Scan the records beneath this line for the line holding "Variable learningContent : WorkflowContext" and the line holding "(forall msg, returns (error io msg)) ->", then transcribe exactly those two and all lines between.

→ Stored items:
= Beginning of Section =

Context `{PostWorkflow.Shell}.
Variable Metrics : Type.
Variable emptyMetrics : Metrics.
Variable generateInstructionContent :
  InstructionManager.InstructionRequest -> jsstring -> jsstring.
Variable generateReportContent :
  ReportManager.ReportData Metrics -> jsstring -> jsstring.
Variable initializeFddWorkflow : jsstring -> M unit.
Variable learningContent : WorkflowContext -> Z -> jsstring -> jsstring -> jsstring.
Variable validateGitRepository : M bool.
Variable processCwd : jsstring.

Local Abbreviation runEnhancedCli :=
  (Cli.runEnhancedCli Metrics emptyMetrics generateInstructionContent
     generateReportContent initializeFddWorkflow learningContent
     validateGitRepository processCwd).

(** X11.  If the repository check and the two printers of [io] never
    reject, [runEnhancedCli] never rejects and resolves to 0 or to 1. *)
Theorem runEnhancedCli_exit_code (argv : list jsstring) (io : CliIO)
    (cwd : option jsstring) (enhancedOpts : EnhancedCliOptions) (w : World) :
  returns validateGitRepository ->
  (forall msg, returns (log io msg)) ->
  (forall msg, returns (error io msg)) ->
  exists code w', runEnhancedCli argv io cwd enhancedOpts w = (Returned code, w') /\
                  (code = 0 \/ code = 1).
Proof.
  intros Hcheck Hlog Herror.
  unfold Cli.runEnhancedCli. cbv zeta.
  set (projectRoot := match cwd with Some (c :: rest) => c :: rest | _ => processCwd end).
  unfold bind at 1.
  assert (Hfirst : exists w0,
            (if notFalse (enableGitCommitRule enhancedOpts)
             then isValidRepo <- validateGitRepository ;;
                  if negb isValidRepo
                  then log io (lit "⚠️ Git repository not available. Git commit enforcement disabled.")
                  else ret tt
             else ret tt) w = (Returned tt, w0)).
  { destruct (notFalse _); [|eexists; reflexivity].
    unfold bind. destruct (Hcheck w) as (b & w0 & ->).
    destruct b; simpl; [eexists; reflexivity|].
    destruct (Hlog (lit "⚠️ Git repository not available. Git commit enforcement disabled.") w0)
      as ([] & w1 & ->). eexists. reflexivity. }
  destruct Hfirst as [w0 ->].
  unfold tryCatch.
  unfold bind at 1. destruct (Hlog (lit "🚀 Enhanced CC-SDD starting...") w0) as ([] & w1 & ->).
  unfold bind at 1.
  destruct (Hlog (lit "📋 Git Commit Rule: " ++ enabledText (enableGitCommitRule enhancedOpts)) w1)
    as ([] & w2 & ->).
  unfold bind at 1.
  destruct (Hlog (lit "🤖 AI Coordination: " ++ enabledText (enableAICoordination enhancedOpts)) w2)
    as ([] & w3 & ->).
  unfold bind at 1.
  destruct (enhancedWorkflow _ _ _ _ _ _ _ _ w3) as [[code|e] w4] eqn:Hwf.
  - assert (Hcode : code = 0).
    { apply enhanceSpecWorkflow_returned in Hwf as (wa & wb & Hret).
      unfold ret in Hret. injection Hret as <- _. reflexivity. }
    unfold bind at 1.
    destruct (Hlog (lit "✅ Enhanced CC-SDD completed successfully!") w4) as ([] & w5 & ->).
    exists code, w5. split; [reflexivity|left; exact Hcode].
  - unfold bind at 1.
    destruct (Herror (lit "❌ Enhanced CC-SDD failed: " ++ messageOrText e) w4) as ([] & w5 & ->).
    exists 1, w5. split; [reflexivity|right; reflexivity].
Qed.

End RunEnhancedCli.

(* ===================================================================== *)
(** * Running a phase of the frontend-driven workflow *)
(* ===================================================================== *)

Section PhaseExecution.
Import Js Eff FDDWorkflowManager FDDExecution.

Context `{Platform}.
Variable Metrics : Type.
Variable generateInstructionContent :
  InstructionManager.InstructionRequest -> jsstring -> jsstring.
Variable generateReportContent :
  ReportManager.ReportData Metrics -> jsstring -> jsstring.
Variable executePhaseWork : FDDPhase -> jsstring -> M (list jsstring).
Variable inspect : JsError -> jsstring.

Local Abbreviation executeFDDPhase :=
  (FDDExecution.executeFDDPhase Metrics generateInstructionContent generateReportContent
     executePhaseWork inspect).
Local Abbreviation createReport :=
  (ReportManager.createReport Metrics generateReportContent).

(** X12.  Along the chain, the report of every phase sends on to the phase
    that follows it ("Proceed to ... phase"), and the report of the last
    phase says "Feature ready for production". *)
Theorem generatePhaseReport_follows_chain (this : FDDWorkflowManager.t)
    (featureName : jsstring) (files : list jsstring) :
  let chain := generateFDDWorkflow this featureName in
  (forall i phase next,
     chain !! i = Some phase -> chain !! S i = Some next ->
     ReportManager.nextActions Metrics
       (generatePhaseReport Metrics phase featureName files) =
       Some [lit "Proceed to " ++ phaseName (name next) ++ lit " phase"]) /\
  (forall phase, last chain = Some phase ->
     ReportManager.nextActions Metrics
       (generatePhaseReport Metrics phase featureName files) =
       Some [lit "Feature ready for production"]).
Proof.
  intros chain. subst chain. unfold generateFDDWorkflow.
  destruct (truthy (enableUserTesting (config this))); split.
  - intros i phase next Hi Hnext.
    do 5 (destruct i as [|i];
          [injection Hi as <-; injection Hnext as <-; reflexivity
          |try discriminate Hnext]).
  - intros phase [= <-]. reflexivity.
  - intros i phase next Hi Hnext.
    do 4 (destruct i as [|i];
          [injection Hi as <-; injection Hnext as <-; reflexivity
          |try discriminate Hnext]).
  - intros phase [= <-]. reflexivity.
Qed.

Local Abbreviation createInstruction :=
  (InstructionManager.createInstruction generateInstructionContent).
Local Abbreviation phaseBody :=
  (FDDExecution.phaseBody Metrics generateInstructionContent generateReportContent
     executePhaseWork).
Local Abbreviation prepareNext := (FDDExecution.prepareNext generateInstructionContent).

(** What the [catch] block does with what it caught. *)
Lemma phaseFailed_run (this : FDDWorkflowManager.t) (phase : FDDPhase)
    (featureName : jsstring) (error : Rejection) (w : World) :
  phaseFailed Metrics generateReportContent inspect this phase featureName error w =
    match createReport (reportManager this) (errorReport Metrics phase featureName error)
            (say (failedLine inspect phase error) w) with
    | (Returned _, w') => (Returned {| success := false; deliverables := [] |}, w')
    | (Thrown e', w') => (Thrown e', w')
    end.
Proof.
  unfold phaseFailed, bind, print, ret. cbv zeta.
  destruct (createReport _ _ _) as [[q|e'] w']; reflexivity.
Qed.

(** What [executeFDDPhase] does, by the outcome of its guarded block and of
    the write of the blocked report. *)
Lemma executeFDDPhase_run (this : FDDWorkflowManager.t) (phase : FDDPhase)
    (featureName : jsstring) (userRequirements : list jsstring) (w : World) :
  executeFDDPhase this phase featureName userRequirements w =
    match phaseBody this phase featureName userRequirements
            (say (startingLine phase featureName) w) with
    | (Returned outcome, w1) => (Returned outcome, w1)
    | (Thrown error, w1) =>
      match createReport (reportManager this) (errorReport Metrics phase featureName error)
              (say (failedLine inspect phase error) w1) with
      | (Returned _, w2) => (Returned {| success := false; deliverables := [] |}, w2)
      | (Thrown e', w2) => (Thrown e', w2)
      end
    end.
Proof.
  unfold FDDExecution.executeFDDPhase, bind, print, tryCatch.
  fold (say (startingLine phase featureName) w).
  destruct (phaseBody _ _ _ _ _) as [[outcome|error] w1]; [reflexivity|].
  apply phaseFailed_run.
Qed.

= End of Section =

→ Solution for this task:
Variable learningContent : WorkflowContext -> Z -> jsstring -> jsstring -> jsstring.
Variable validateGitRepository : M bool.
Variable processCwd : jsstring.

Local Abbreviation runEnhancedCli :=
  (Cli.runEnhancedCli Metrics emptyMetrics generateInstructionContent
     generateReportContent initializeFddWorkflow learningContent
     validateGitRepository processCwd).

(** X11.  If the repository check and the two printers of [io] never
    reject, [runEnhancedCli] never rejects and resolves to 0 or to 1. *)
Theorem runEnhancedCli_exit_code (argv : list jsstring) (io : CliIO)
    (cwd : option jsstring) (enhancedOpts : EnhancedCliOptions) (w : World) :
  returns validateGitRepository ->
  (forall msg, returns (log io msg)) ->
  (forall msg, returns (error io msg)) ->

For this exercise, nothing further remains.